* Your instructions: May I have the line containing "Proof. unfold files_only." and every line after it through the end of the data, repeated exactly and with no other lines?

....

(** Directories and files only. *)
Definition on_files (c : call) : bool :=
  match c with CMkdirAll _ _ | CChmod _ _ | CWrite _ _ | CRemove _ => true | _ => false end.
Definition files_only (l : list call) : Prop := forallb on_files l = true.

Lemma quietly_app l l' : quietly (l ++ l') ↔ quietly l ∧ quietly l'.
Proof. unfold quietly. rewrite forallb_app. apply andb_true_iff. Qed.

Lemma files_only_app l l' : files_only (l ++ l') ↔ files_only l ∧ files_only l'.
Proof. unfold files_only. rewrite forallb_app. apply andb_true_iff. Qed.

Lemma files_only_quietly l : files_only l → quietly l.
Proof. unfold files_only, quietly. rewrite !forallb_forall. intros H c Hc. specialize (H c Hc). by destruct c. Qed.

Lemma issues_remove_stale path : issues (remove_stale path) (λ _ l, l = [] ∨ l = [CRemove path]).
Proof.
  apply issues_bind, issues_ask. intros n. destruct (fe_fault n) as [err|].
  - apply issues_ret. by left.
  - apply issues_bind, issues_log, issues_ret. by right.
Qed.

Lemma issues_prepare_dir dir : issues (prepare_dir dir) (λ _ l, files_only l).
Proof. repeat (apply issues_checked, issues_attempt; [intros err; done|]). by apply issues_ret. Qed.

....

* Solution to this exercise:
Proof. unfold files_only. rewrite forallb_app. apply andb_true_iff. Qed.

Lemma files_only_quietly l : files_only l → quietly l.
Proof. unfold files_only, quietly. rewrite !forallb_forall. intros H c Hc. specialize (H c Hc). by destruct c. Qed.

Lemma issues_remove_stale path : issues (remove_stale path) (λ _ l, l = [] ∨ l = [CRemove path]).
Proof.
  apply issues_bind, issues_ask. intros n. destruct (fe_fault n) as [err|].
  - apply issues_ret. by left.
  - apply issues_bind, issues_log, issues_ret. by right.
Qed.

Lemma issues_prepare_dir dir : issues (prepare_dir dir) (λ _ l, files_only l).
Proof. repeat (apply issues_checked, issues_attempt; [intros err; done|]). by apply issues_ret. Qed.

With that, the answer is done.